Plus: More Beef Recipes and Tips
2 tablespoons unsalted butter
2 tablespoons olive oil
6 pounds boneless trimmed beef chuck, cut into 8 pieces
Sea salt and freshly ground pepper
2 bottles dry red or white wine
12 shallots, quartered
4 carrots, quartered
2 large onions, quartered
1 large bunch of fresh parsley and several fresh bay leaves, tied together
2 whole star anise
1 teaspoon whole black peppercorns
How to Make It
Preheat the oven to 300°. In a large enameled cast-iron casserole, melt the butter in the olive oil. Add the meat in batches and brown it over moderately high heat, about 4 minutes per side. Transfer the meat as it's browned to a platter and immediately season it generously with salt and pepper.
Add 1/2 cup of the wine to the casserole and use a metal spatula to scrape up any browned bits from the bottom.
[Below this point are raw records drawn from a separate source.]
(* ===== verification/AuditLog.v ===== *)
(** * The audit log (src/src/storage/storage.go, [WriteAuditLog] and after)

    Entries live in the [audit_log] bucket under their 8-byte big-endian
    timestamp and form a hash chain: each entry carries the hash of the one
    before it and the SHA-256 of its own JSON text.  [now] is the value of
    [time.Now().UnixNano()]. *)
From S2P Require Import Prelude GoText Hashes Json Paths.
Open Scope Z_scope.

Record AuditLogEntry := mkAudit {
  ATimestamp : Z;
  ATenantID : bytes;
  Identity : bytes;
  Operation : bytes;
  Resource : bytes;
  Outcome : bytes;
  RequestID : bytes;
  PrevHash : bytes;
  EntryHash : bytes
}.

#[export] Instance AuditLogEntry_eq_dec : EqDecision AuditLogEntry.
Proof. solve_decision. Defined.

Notation audit_log := (bucket (stored AuditLogEntry)).

(** The JSON text that is hashed: every field but [entry_hash], with [prev] as
    [prev_hash]. *)
Definition entryData (e : AuditLogEntry) (prev : bytes) : bytes :=
  [Byte.x7b] ++ json_key (bs "timestamp") ++ append_int (ATimestamp e)
  ++ [ch_comma] ++ json_key (bs "tenant_id") ++ json_string (ATenantID e)
  ++ [ch_comma] ++ json_key (bs "identity") ++ json_string (Identity e)
  ++ [ch_comma] ++ json_key (bs "operation") ++ json_string (Operation e)
  ++ [ch_comma] ++ json_key (bs "resource") ++ json_string (Resource e)
  ++ [ch_comma] ++ json_key (bs "outcome") ++ json_string (Outcome e)
  ++ [ch_comma] ++ json_key (bs "request_id") ++ json_string (RequestID e)
  ++ [ch_comma] ++ json_key (bs "prev_hash") ++ json_string prev
  ++ [Byte.x7d].

Definition entry_hash (e : AuditLogEntry) (prev : bytes) : bytes := HashBytes (entryData e prev).

(** The entry as it unmarshals after [json.Marshal]. *)
Definition audit_doc (e : AuditLogEntry) : stored AuditLogEntry :=
  Doc (mkAudit (ATimestamp e) (json_valid (ATenantID e)) (json_valid (Identity e))
         (json_valid (Operation e)) (json_valid (Resource e)) (json_valid (Outcome e))
         (json_valid (RequestID e)) (json_valid (PrevHash e)) (json_valid (EntryHash e))).

(** The hash [WriteAuditLog] chains to: that of the entry under the last key. *)
Definition last_hash (b : audit_log) : bytes :=
  match last (cursor b) with
  | Some (_, Doc e) => EntryHash e
  | _ => []
  end.

(** The entry [WriteAuditLog] stores. *)
Definition seal_entry (prev : bytes) (entry : AuditLogEntry) (now : Z) : AuditLogEntry :=
  let e := mkAudit now (ATenantID entry) (Identity entry) (Operation entry) (Resource entry)
             (Outcome entry) (RequestID entry) prev [] in
  mkAudit now (ATenantID entry) (Identity entry) (Operation entry) (Resource entry)
    (Outcome entry) (RequestID entry) prev (entry_hash e prev).

Definition WriteAuditLog (b : audit_log) (entry : AuditLogEntry) (now : Z) : audit_log :=
  <[put_be 8 (uint64 now) := audit_doc (seal_entry (last_hash b) entry now)]> b.

Fixpoint verify_loop (entries : list (bytes * stored AuditLogEntry)) (prevHash : bytes)
    : result unit :=
  match entries with
  | [] => Ok tt
  | (_, Corrupt) :: _ => Err ErrPlain
  | (_, Doc entry) :: rest =>
      if decide (PrevHash entry = prevHash) then
        if decide (EntryHash entry = entry_hash entry prevHash)
        then verify_loop rest (EntryHash entry)
        else Err ErrPlain
      else Err ErrPlain
  end.

Definition VerifyAuditLog (b : audit_log) : result unit := verify_loop (cursor b) [].

Definition auditTimeKey (t : Z) : option bytes :=
  if t <=? 0 then None else Some (put_be 8 (uint64 t)).

(** [collectAuditEntries]: [count] entries have been collected; [None] is the
    panic of [binary.BigEndian.Uint64] on a key of fewer than 8 bytes. *)
Fixpoint collect_loop (entries : list (bytes * stored AuditLogEntry)) (endKey : option bytes)
    (limit count : Z) : option (list AuditLogEntry) :=
  match entries with
  | [] => Some []
  | (k, v) :: rest =>
      if (0 <? limit) && (limit <=? count) then Some []
      else
        let past :=
          match endKey with
          | None => Some false
          | Some ek => if (length k <? 8)%nat then None else Some (get_be (take 8 ek) <? get_be (take 8 k))
          end in
        match past, v with
        | None, _ => None
        | Some true, _ => Some []
        | Some false, Corrupt => collect_loop rest endKey limit count
        | Some false, Doc e => cons e <$> collect_loop rest endKey limit (count + 1)
        end
  end.

Definition collectAuditEntries (b : audit_log) (startKey endKey : option bytes) (limit : Z)
    : option (list AuditLogEntry) :=
  let from := match startKey with
              | None => cursor b
              | Some sk => filter (λ kv, bytes_ltb kv.1 sk = false) (cursor b)
              end in
  collect_loop from endKey limit 0.

Definition GetAuditLogEntries (b : audit_log) (startTime endTime limit : Z)
    : option (list AuditLogEntry) :=
  collectAuditEntries b (auditTimeKey startTime) (auditTimeKey endTime) limit.

(** * Lemmas *)

(** What Go's types guarantee of an unmarshalled entry. *)
Record entry_ok (e : AuditLogEntry) : Prop := {
  eo_time : is_int64 (ATimestamp e);
  eo_text : Forall utf8 [ATenantID e; Identity e; Operation e; Resource e; Outcome e; RequestID e]
}.
Lemma refcount_insert d h k v :
  refcount (set_objects (<[h := v]> (objects d)) d) k
  = if decide (h = k) then match decodeObjectMeta v with Ok m => RefCount m | Err _ => 0 end
    else refcount d k.
Proof. unfold refcount. cbn [objects set_objects]. rewrite lookup_insert. by case_decide. Qed.

Lemma refcount_nonneg d h : db_inv d → 0 <= refcount d h.
Proof.
  intros Hi. unfold refcount. destruct (objects d !! h) as [v|] eqn:E; [|lia].
  destruct (di_obj d Hi h v E) as (m & -> & _ & _ & ? & _). done.
Qed.

Lemma bput_Some {V} k (v : V) b b' : bput k v b = Some b' → b' = <[k := v]> b ∧ k ≠ [].
Proof.
  unfold bput. destruct (_ || _) eqn:E; [discriminate|]. intros [= <-]. split; [done|].
  intros ->. discriminate E.
Qed.

(** The keys bbolt accepts; acceptance does not depend on the bucket. *)
Definition key_ok (k : bytes) : Prop :=
  (Z.of_nat (length k) =? 0) || (32768 <? Z.of_nat (length k)) = false.

Lemma bput_key {V} k (v : V) b b' : bput k v b = Some b' → key_ok k.
Proof. unfold bput, key_ok. by destruct (_ || _). Qed.

Lemma bput_ok {V} k (v : V) b : key_ok k → bput k v b = Some (<[k := v]> b).
Proof. unfold bput, key_ok. by intros ->. Qed.

(** ** Put: lemmas *)

(** The record a plain [Put] writes. *)
Definition put_record (d : DB) (hash : bytes) (size : Z) (m' : ObjectMeta) : Prop :=
  match objects d !! hash with
  | Some v => ∃ m, decodeObjectMeta v = Ok m ∧
      m' = mkObjectMeta (Size m) (int64 (RefCount m + 1)) (DeletedAt m)
             (VectorClock m) (ShardKey m) (MetadataReplicas m)
  | None => m' = mkObjectMeta size 1 0 [] [] []
  end.
(* ===== verification/CasDigest.v ===== *)
(** * The content-addressed store, one digest at a time

    What the operations of CasStore.v do to the names, the record and the bytes of
    one digest, with hypotheses about that digest only.  [kept] is what the store
    maintains for a digest as long as nothing takes its bytes away behind the
    record; nothing is asked of the other digests, whose records may be damaged,
    over-counted or without bytes. *)
From S2P Require Import Prelude GoText Hashes Paths ObjectMeta BlobStore CasStore.
Open Scope Z_scope.

(** The record a put writes, given the arguments of [PutWithMetadata]. *)
Definition meta_args_ok (vc : list Z) (sk : bytes) (mr : list Z) : Prop :=
  Forall is_uint64 vc ∧ Z.of_nat (length vc) < 2 ^ 24 ∧ sk = [] ∧ Forall is_int32 mr ∧ Z.of_nat (length mr) < 2 ^ 24.

Lemma zip_max_uint64 l k : Forall is_uint64 l → Forall is_uint64 k → Forall is_uint64 (zip_with Z.max l k).
Proof.
  intros Hl. revert k. induction Hl as [|x l Hx Hl IH]; intros [|y k] Hk; cbn [zip_with]; try constructor;
    inversion_clear Hk; [unfold is_uint64 in *; lia|by apply IH].
Qed.

Lemma merge_clock_ok old vc :
  Forall is_uint64 old → Forall is_uint64 vc → Z.of_nat (length old) < 2 ^ 24 → Z.of_nat (length vc) < 2 ^ 24 →
  Forall is_uint64 (merge_clock old vc) ∧ Z.of_nat (length (merge_clock old vc)) < 2 ^ 24.
Proof.
  intros Ho Hv Lo Lv. unfold merge_clock. destruct vc as [|x vc]; [done|]. set (v := x :: vc) in *. clearbody v.
  set (base := if (length old <? length v)%nat then _ else old).
  assert (Forall is_uint64 base ∧ (length base = length v ∨ length v <= length old ∧ base = old)%nat) as [Hb Hl].
  { unfold base. destruct (Nat.ltb_spec (length old) (length v)); [|auto].
    split; [|left; apply length_replicate]. apply Forall_replicate. by unfold is_uint64. }
  split.
  - apply Forall_app. split; [|by apply Forall_drop]. by apply zip_max_uint64; [apply Forall_take|].
  - rewrite length_app, length_zip_with, length_take, length_drop. destruct Hl as [->|[? ->]]; lia.
Qed.

(** What the metadata transaction of a put leaves, whatever its arguments. *)
Lemma put_tx_shape name hash size rp vc sk mr now d d' :
  put_tx name hash size rp vc sk mr now d = Ok d' →
  ∃ v p, d' = mkDB (<[hash := v]> (objects d)) (<[name := hash]> (namespace d)) p
             (<[name := put_be 8 (uint64 now)]> (modtimes d)) (delete name (tombstones d)) (quarantine d)
  ∧ (∀ n, n ≠ name → p !! n = paths d !! n).
Proof.
  unfold put_tx. destruct (bput name hash _) as [ns|] eqn:E1; [|discriminate]. apply bput_Some in E1 as [-> Hn].
  destruct (match objects d !! hash with Some _ => _ | None => _ end) as [m'|]; [|discriminate].
  destruct (bput hash _ _) as [obj|] eqn:E2; [|discriminate]. apply bput_Some in E2 as [-> _].
  destruct (bput name (put_be _ _) _) as [mt|] eqn:E3; [|discriminate]. apply bput_Some in E3 as [-> _].
  destruct (FileInfoLength <? _); [discriminate|]. destruct rp as [|x rp].
  - intros [= <-]. eauto.
  - destruct (NormalizeVirtualPath (x :: rp)) as [q|]; [|discriminate].
    destruct (bput name q _) as [p|] eqn:E5; [|discriminate]. apply bput_Some in E5 as [-> _].
    intros [= <-]. eexists _, _. split; [done|]. intros n Hne. by rewrite lookup_insert_ne by done.
Qed.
Return all the meat to the casserole and add the shallots, carrots, onions, herb bundle, star anise, peppercorns and remaining wine. Cover with a sheet of buttered wax paper and a lid and bring the wine to a boil.
Transfer the casserole to the oven and braise the beef for about 3 hours, or until very tender. Remove from the oven and transfer the meat to a platter. Strain the cooking juices, pressing on the solids; discard the solids.
Rinse out the casserole and return the cooking juices to it. Skim off the fat. Simmer the cooking juices over moderately high heat until reduced by about one-third, about 10 minutes. Return the meat to the casserole and simmer over low heat until heated through, about 10 minutes. Season with salt and pepper. Serve the meat with the cooking juices in rimmed plates.
The recipe can be prepared through Step 3 and refrigerated for up to 2 days.
Drink the same wine you would use for braising the beef: an inexpensive Syrah, such as a French Vin de Pays d'Oc Syrah, or an Australian Shiraz. For a white wine, consider a French Muscadet de Sèvre et Maine or a California Pinot Blanc.